WHAT THE EXERCISE ASKS | Transcribe every entry exactly, with nothing added or left out.

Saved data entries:
>>>
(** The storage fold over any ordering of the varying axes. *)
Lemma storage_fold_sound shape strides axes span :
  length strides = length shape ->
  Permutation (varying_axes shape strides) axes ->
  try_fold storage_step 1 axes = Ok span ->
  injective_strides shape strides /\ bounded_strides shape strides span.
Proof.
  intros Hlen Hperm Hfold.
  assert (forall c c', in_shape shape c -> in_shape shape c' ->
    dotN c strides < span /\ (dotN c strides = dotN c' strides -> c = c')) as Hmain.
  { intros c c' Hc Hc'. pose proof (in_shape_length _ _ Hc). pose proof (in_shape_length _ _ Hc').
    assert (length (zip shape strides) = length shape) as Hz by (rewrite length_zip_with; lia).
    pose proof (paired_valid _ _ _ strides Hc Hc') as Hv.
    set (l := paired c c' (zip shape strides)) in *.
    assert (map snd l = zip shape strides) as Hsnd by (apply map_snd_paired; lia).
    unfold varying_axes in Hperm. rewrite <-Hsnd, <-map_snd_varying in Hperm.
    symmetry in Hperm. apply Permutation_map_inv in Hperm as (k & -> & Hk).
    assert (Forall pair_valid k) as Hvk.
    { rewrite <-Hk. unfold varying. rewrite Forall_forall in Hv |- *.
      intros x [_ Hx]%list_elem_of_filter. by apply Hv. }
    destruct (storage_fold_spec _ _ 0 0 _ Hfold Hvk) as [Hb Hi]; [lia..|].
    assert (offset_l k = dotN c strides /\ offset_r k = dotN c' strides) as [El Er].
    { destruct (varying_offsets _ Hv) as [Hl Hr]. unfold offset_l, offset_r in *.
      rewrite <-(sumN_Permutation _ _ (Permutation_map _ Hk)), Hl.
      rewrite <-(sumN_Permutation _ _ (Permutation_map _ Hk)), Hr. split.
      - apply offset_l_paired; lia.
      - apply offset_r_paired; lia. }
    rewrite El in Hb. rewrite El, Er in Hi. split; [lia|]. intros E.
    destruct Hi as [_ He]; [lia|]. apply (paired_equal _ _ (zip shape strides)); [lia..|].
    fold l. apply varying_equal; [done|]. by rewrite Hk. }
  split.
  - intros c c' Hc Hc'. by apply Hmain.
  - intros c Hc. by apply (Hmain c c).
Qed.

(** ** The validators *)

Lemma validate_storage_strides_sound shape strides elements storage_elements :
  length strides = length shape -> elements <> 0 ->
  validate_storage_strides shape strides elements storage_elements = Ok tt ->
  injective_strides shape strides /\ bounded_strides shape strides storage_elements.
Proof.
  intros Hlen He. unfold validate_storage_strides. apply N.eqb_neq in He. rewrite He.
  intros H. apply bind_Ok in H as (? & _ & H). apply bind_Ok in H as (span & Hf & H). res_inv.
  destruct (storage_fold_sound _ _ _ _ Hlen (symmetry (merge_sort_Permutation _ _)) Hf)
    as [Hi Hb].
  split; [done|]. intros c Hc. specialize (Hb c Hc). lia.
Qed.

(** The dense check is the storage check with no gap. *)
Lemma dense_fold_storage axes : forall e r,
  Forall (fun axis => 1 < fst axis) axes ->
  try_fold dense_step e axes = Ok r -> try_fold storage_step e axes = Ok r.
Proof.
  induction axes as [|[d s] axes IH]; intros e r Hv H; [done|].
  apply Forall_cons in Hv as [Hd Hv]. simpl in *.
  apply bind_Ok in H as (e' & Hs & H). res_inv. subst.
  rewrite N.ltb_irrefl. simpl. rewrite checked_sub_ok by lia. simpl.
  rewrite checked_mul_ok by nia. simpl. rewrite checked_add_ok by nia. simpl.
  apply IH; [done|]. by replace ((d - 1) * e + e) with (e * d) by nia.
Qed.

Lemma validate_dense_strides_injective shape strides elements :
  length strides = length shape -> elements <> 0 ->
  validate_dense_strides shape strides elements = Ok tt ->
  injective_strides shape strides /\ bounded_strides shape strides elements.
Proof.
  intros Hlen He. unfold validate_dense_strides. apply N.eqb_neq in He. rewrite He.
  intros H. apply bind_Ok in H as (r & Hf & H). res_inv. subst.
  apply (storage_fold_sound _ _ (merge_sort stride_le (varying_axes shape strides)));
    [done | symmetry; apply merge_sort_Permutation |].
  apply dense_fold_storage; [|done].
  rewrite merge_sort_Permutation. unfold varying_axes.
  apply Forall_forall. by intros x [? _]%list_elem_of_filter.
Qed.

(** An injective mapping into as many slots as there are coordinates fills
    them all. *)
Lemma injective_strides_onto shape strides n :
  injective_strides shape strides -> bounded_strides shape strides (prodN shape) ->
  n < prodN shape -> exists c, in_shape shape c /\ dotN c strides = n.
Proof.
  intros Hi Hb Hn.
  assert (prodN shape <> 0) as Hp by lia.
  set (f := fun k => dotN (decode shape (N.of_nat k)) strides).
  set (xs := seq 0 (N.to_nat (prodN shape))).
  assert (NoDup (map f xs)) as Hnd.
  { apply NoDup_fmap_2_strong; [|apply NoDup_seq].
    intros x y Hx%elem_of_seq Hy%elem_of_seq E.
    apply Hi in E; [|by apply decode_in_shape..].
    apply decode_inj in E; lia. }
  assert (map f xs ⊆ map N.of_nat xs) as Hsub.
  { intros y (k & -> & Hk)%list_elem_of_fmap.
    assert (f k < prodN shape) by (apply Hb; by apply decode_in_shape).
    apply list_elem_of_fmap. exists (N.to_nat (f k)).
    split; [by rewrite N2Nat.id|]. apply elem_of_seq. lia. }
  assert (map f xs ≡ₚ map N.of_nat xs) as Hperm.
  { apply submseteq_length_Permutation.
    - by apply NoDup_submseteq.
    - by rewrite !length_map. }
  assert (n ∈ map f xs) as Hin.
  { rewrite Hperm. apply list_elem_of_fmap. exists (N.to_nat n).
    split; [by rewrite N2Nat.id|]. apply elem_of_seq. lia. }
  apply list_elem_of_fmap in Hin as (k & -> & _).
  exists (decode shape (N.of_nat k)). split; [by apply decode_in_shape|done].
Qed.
<<<
EXERCISE RESULT |
(** The storage fold over any ordering of the varying axes. *)
Lemma storage_fold_sound shape strides axes span :
  length strides = length shape ->
  Permutation (varying_axes shape strides) axes ->
  try_fold storage_step 1 axes = Ok span ->
  injective_strides shape strides /\ bounded_strides shape strides span.
Proof.
  intros Hlen Hperm Hfold.
  assert (forall c c', in_shape shape c -> in_shape shape c' ->
    dotN c strides < span /\ (dotN c strides = dotN c' strides -> c = c')) as Hmain.
  { intros c c' Hc Hc'. pose proof (in_shape_length _ _ Hc). pose proof (in_shape_length _ _ Hc').
    assert (length (zip shape strides) = length shape) as Hz by (rewrite length_zip_with; lia).
    pose proof (paired_valid _ _ _ strides Hc Hc') as Hv.
    set (l := paired c c' (zip shape strides)) in *.
    assert (map snd l = zip shape strides) as Hsnd by (apply map_snd_paired; lia).
    unfold varying_axes in Hperm. rewrite <-Hsnd, <-map_snd_varying in Hperm.
    symmetry in Hperm. apply Permutation_map_inv in Hperm as (k & -> & Hk).
    assert (Forall pair_valid k) as Hvk.
    { rewrite <-Hk. unfold varying. rewrite Forall_forall in Hv |- *.
      intros x [_ Hx]%list_elem_of_filter. by apply Hv. }
    destruct (storage_fold_spec _ _ 0 0 _ Hfold Hvk) as [Hb Hi]; [lia..|].
    assert (offset_l k = dotN c strides /\ offset_r k = dotN c' strides) as [El Er].
    { destruct (varying_offsets _ Hv) as [Hl Hr]. unfold offset_l, offset_r in *.
      rewrite <-(sumN_Permutation _ _ (Permutation_map _ Hk)), Hl.
      rewrite <-(sumN_Permutation _ _ (Permutation_map _ Hk)), Hr. split.
      - apply offset_l_paired; lia.
      - apply offset_r_paired; lia. }
    rewrite El in Hb. rewrite El, Er in Hi. split; [lia|]. intros E.
    destruct Hi as [_ He]; [lia|]. apply (paired_equal _ _ (zip shape strides)); [lia..|].
    fold l. apply varying_equal; [done|]. by rewrite Hk. }
  split.
  - intros c c' Hc Hc'. by apply Hmain.
  - intros c Hc. by apply (Hmain c c).
Qed.

(** ** The validators *)

Lemma validate_storage_strides_sound shape strides elements storage_elements :
  length strides = length shape -> elements <> 0 ->
  validate_storage_strides shape strides elements storage_elements = Ok tt ->
  injective_strides shape strides /\ bounded_strides shape strides storage_elements.
Proof.
  intros Hlen He. unfold validate_storage_strides. apply N.eqb_neq in He. rewrite He.
  intros H. apply bind_Ok in H as (? & _ & H). apply bind_Ok in H as (span & Hf & H). res_inv.
  destruct (storage_fold_sound _ _ _ _ Hlen (symmetry (merge_sort_Permutation _ _)) Hf)
    as [Hi Hb].
  split; [done|]. intros c Hc. specialize (Hb c Hc). lia.
Qed.

(** The dense check is the storage check with no gap. *)
Lemma dense_fold_storage axes : forall e r,
  Forall (fun axis => 1 < fst axis) axes ->
  try_fold dense_step e axes = Ok r -> try_fold storage_step e axes = Ok r.
Proof.
  induction axes as [|[d s] axes IH]; intros e r Hv H; [done|].
  apply Forall_cons in Hv as [Hd Hv]. simpl in *.
  apply bind_Ok in H as (e' & Hs & H). res_inv. subst.
  rewrite N.ltb_irrefl. simpl. rewrite checked_sub_ok by lia. simpl.
  rewrite checked_mul_ok by nia. simpl. rewrite checked_add_ok by nia. simpl.
  apply IH; [done|]. by replace ((d - 1) * e + e) with (e * d) by nia.
Qed.

Lemma validate_dense_strides_injective shape strides elements :
  length strides = length shape -> elements <> 0 ->
  validate_dense_strides shape strides elements = Ok tt ->
  injective_strides shape strides /\ bounded_strides shape strides elements.
Proof.
  intros Hlen He. unfold validate_dense_strides. apply N.eqb_neq in He. rewrite He.
  intros H. apply bind_Ok in H as (r & Hf & H). res_inv. subst.
  apply (storage_fold_sound _ _ (merge_sort stride_le (varying_axes shape strides)));
    [done | symmetry; apply merge_sort_Permutation |].
  apply dense_fold_storage; [|done].
  rewrite merge_sort_Permutation. unfold varying_axes.
  apply Forall_forall. by intros x [? _]%list_elem_of_filter.
Qed.

(** An injective mapping into as many slots as there are coordinates fills
    them all. *)
Lemma injective_strides_onto shape strides n :
  injective_strides shape strides -> bounded_strides shape strides (prodN shape) ->
  n < prodN shape -> exists c, in_shape shape c /\ dotN c strides = n.
Proof.
  intros Hi Hb Hn.
  assert (prodN shape <> 0) as Hp by lia.
  set (f := fun k => dotN (decode shape (N.of_nat k)) strides).
  set (xs := seq 0 (N.to_nat (prodN shape))).
  assert (NoDup (map f xs)) as Hnd.
  { apply NoDup_fmap_2_strong; [|apply NoDup_seq].
    intros x y Hx%elem_of_seq Hy%elem_of_seq E.
    apply Hi in E; [|by apply decode_in_shape..].
    apply decode_inj in E; lia. }
  assert (map f xs ⊆ map N.of_nat xs) as Hsub.
  { intros y (k & -> & Hk)%list_elem_of_fmap.
    assert (f k < prodN shape) by (apply Hb; by apply decode_in_shape).
    apply list_elem_of_fmap. exists (N.to_nat (f k)).
    split; [by rewrite N2Nat.id|]. apply elem_of_seq. lia. }
  assert (map f xs ≡ₚ map N.of_nat xs) as Hperm.
  { apply submseteq_length_Permutation.
    - by apply NoDup_submseteq.
    - by rewrite !length_map. }
  assert (n ∈ map f xs) as Hin.
  { rewrite Hperm. apply list_elem_of_fmap. exists (N.to_nat n).
    split; [by rewrite N2Nat.id|]. apply elem_of_seq. lia. }
  apply list_elem_of_fmap in Hin as (k & -> & _).
  exists (decode shape (N.of_nat k)). split; [by apply decode_in_shape|done].
Qed.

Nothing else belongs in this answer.